Conference paper

On the Distribution of Traffic Volumes in the Internet and its Implications

Submitted by richard on Fri, 06/28/2019 - 10:23
Proc IEEE Infocom

This paper updates previous work on fitting traffic profiles. We use more modern statistical techniques to question (and refute) previous assumptions about heavy tails in statistics. In this case we believe that the best fit for traffic volume per unit time is the log-normal distribution. Tail distributions an have big impacts for capacity planning and for prediction of pricing (say 95th percentile).

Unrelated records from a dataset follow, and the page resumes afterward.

Lemma allowNativeScroll_not_delegates direction elements :
  ~ delegates direction elements -> allowNativeScroll direction elements = false.
Proof.
  intro H. apply not_true_is_false. now rewrite allowNativeScroll_delegates.
Qed.

(** ** C4, C10: the wheel listener decides *)

Lemma navigateToSlide_index index t0 t1 st :
  currentSlideIndex (fst (navigateToSlide index t0 t1 st))
  = if isScrolling st || (index <? 0) || (index >=? slideCount st)
    then currentSlideIndex st else index.
Proof.
  destruct (isScrolling st || (index <? 0) || (index >=? slideCount st)) eqn:G.
  - apply navigateToSlide_guard in G.
    now rewrite navigateToSlide_guarded.
  - unfold navigateToSlide. rewrite G.
    match goal with
    | |- context [smoothScroll ?top ?cb t0 t1 ?s] =>
        destruct (smoothScroll_frame top cb t0 t1 s) as (_ & Hc & _)
    end.
    rewrite Hc. reflexivity.
Qed.

Lemma dispatch_wheel_free e t0 t1 st :
  coherent st -> isScrolling st = false ->
  dispatch (Wheel e t0 t1) st = wheelListener e t0 t1 st.
Proof.
  intros Hc Hs. cbn [dispatch]. unfold wheelCancelRegistered.
  destruct (free_inert st Hc Hs) as [Hin _].
  destruct (animation st) as [a|]; [|reflexivity].
  destruct Hin as (-> & _). reflexivity.
Qed.

(** The wheel listener was registered first and runs before [cancel]; in
    a coherent state the result is the one [dispatch] computes. *)
Lemma dispatch_wheel_order e t0 t1 st :
  coherent st ->
  dispatch (Wheel e t0 t1) st
  = (if wheelCancelRegistered st
     then cancelAnimation (fst (wheelListener e t0 t1 st))
     else fst (wheelListener e t0 t1 st),
     snd (wheelListener e t0 t1 st)).
Proof.
  intro Hc. cbn [dispatch].
  destruct (wheelCancelRegistered st) eqn:Hw;
    [|now destruct (wheelListener e t0 t1 st)].
  assert (Hs : isScrolling st = true).
  { destruct (isScrolling st) eqn:Hs; [reflexivity|].
    destruct (free_inert st Hc Hs) as [Hin _].
    unfold wheelCancelRegistered in Hw.
    destruct (animation st); [|discriminate].
    destruct Hin as (Hin & _). congruence. }
  assert (Hs' : isScrolling (cancelAnimation st) = true)
    by (unfold cancelAnimation; destruct (animation st); exact Hs).
  unfold wheelListener, wheelExit. rewrite Hs, Hs'. reflexivity.
Qed.

Lemma wheelListener_navigates e t0 t1 st :
  isScrolling st = false ->
  ~ delegates (scrollDirection e) (path e) ->
  wheelExit e st = Navigate (currentSlideIndex st + scrollDirection e)
  /\ wheelListener e t0 t1 st
     = (fst (navigateToSlide (currentSlideIndex st + scrollDirection e) t0 t1 st),
        PreventDefault
          :: snd (navigateToSlide (currentSlideIndex st + scrollDirection e) t0 t1 st)).
Proof.
  intros Hs Hd. apply allowNativeScroll_not_delegates in Hd.
  assert (E : wheelExit e st = Navigate (currentSlideIndex st + scrollDirection e))
    by (unfold wheelExit; now rewrite Hs, Hd).
  split; [exact E|]. unfold wheelListener. rewrite E.
  destruct (navigateToSlide _ t0 t1 st). reflexivity.
Qed.

(** C4.  A wheel event that arrives in a reachable state while the lock is
    free and finds no element with room on the way from its target up to
    the scroller: the default is prevented and the rest is
    [navigateToSlide(currentSlideIndex + direction)].  For a positive delta
    the index grows by one unless the current slide is the last, for a
    negative delta it shrinks by one unless the current slide is the first;
    at these bounds it stays. *)
Theorem wheel_navigates (e : WheelEvent) (t0 t1 : Z) (st : State) :
  reachable st ->
  isScrolling st = false ->
  ~ delegates (scrollDirection e) (path e) ->
  let current := currentSlideIndex st in
  let target := current + scrollDirection e in
  let st' := fst (dispatch (Wheel e t0 t1) st) in
  dispatch (Wheel e t0 t1) st
  = (fst (navigateToSlide target t0 t1 st),
     PreventDefault :: snd (navigateToSlide target t0 t1 st))
  /\ ((0 < deltaY e)%Q ->
      currentSlideIndex st'
      = if current + 1 <? slideCount st then current + 1 else current)
  /\ ((deltaY e < 0)%Q ->
      currentSlideIndex st' = if 0 <? current then current - 1 else current).
Proof.
  intros Hr Hs Hd current tgt st'. subst st'.
  pose proof (reachable_coherent st Hr) as Hc.
  rewrite dispatch_wheel_free by assumption.
  destruct (wheelListener_navigates e t0 t1 st Hs Hd) as [_ L].
  fold current in L. fold tgt in L. rewrite L. cbn [fst].
  split; [reflexivity|].
  destruct Hc as [H1 H2 _ _ _ _]. fold current in H1, H2.
  rewrite navigateToSlide_index, Hs. cbn [orb]. subst tgt.
  split; intro Hdelta.
  - rewrite scrollDirection_down by assumption.
    destruct (Z.ltb_spec (current + 1) (slideCount st)),
      (Z.ltb_spec (current + 1) 0), (Z.geb_spec (current + 1) (slideCount st));
      cbn [orb]; try reflexivity; lia.
  - rewrite scrollDirection_up by (apply Qlt_le_weak; assumption).
    destruct (Z.ltb_spec 0 current),
      (Z.ltb_spec (current + -1) 0), (Z.geb_spec (current + -1) (slideCount st));
      cbn [orb]; try reflexivity; lia.
Qed.

(** C10.  A wheel event whose [deltaY] is 0 gets direction -1.  With the
    lock free and no element with room upwards on the way, the listener
    prevents the default and calls [navigateToSlide(currentSlideIndex - 1)],
    which in a reachable state lowers the index by one when it is above
    0. *)
Theorem wheel_zero_delta_goes_up (e : WheelEvent) (t0 t1 : Z) (st : State) :
  reachable st ->
  (deltaY e == 0)%Q ->
  isScrolling st = false ->
  ~ delegates (-1) (path e) ->
  scrollDirection e = -1
  /\ wheelListener e t0 t1 st
     = (fst (navigateToSlide (currentSlideIndex st - 1) t0 t1 st),
        PreventDefault :: snd (navigateToSlide (currentSlideIndex st - 1) t0 t1 st))
  /\ (0 < currentSlideIndex st ->
      currentSlideIndex (fst (wheelListener e t0 t1 st)) = currentSlideIndex st - 1).
Proof.
  intros Hr Hz Hs Hd.
  assert (Hdir : scrollDirection e = -1)
    by (apply scrollDirection_up; rewrite Hz; apply Qle_refl).
  rewrite <- Hdir in Hd.
  destruct (wheelListener_navigates e t0 t1 st Hs Hd) as [_ L].
  rewrite Hdir in L. change (currentSlideIndex st + -1) with (currentSlideIndex st - 1) in L.
  repeat split; try assumption.
  intro Hpos. rewrite L. cbn [fst]. rewrite navigateToSlide_index, Hs. cbn [orb].
  destruct (reachable_coherent st Hr) as [H1 H2 _ _ _ _].
  destruct (Z.ltb_spec (currentSlideIndex st - 1) 0),
    (Z.geb_spec (currentSlideIndex st - 1) (slideCount st));
    cbn [orb]; try reflexivity; lia.
Qed.

(** ** Examples of the wheel properties *)

Lemma not_delegates_by_loop direction elements :
  allowNativeScroll direction elements = false -> ~ delegates direction elements.
Proof.
  intros H D. apply allowNativeScroll_delegates in D. congruence.
Qed.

FLICK: Developing and Running Application-Specific Network Services

Submitted by richard on Sun, 07/10/2016 - 14:55
USENIX ATC

This paper describes a system for middleboxes that process application level data -- that is reconstructed TCP flows not packets. The system consists of three parts:
1) A language specific to middleboxes that can quickly express data formats and how to process them but in a "safe" way that allows middleboxes to co-exist on the same physical hardware.
2) An abstraction, the task graph, that breaks middlebox logic into small, parallelisable logical units (tasks) connected by channels through which data flows.
3) A system that allows the compiled code to execute in a performant way.

Multichannel Cross-Layer Routing for Sensor Networks

Submitted by richard on Mon, 04/25/2016 - 13:57
Proc. of International Conference on Telecommunications

This paper looks at a new way to use multiple channels in ad-hoc sensor networks. It consists of two parts:
1) A protocol that allows a node, when sent a particular message, to attempt to change channel (reliably with a fall-back if the new channel is subject to interference).
2) An algorithm run at a single "command" node that selects which nodes should change channel according to a graph colouring problem.

The work is tested in simulation using Cooja (which simulates Contiki based sensor nodes).

A longitudinal analysis of Internet rate limitations

Submitted by richard on Wed, 01/22/2014 - 20:37
Proceedings of INFOCOM

This paper looks at when TCP is "not" TCP by analysis of five years of data on a Japanese data set. That is to say, when TCP throughput is limited by mechanisms other than traditional TCP rate control (loss or delay in the network feedback causing a reduction in window size).

Other mechanisms are important:
1) Application limiting where the sender "dribbles" out data more slowly, for example in the way that you tube does, to reduce their bandwidth.
2) Window size limitations -- where hosts have an OS built in limitation on how large the TCP window can be.
3) Middle box/receiver window tweaking -- where the receiver or (more likely) a middle box tweaks the advertised window size to reduce throughput.

It is found that in the traces studied these three mechanisms account for more than half the packets. The traces include data from well known sites such as YouTube and it seems likely that the findings are more general than just applicability to this particular trace set.

In general this paper finds that TCP in the wild is not behaving in the way it is traditionally taught... by a variety of mechanisms, TCP is not "filling a pipe" and "controlled by loss"... other mechanisms are at play beyond traditional TCP congestion control.

Balancing by PREFLEX: Congestion Aware Traffic Engineering

Submitted by richard on Sun, 10/27/2013 - 00:59
Networking 2011, Lecture Notes in Computer Science (6641)

This paper considers the problem of balancing traffic across network egresses. It achieves a workable solution using a scalable packet market scheme which couples end-hosts controlling their own connection with an overall controller which can select routes appropriately for each flow.

The flows are balanced to seek paths which minimise loss.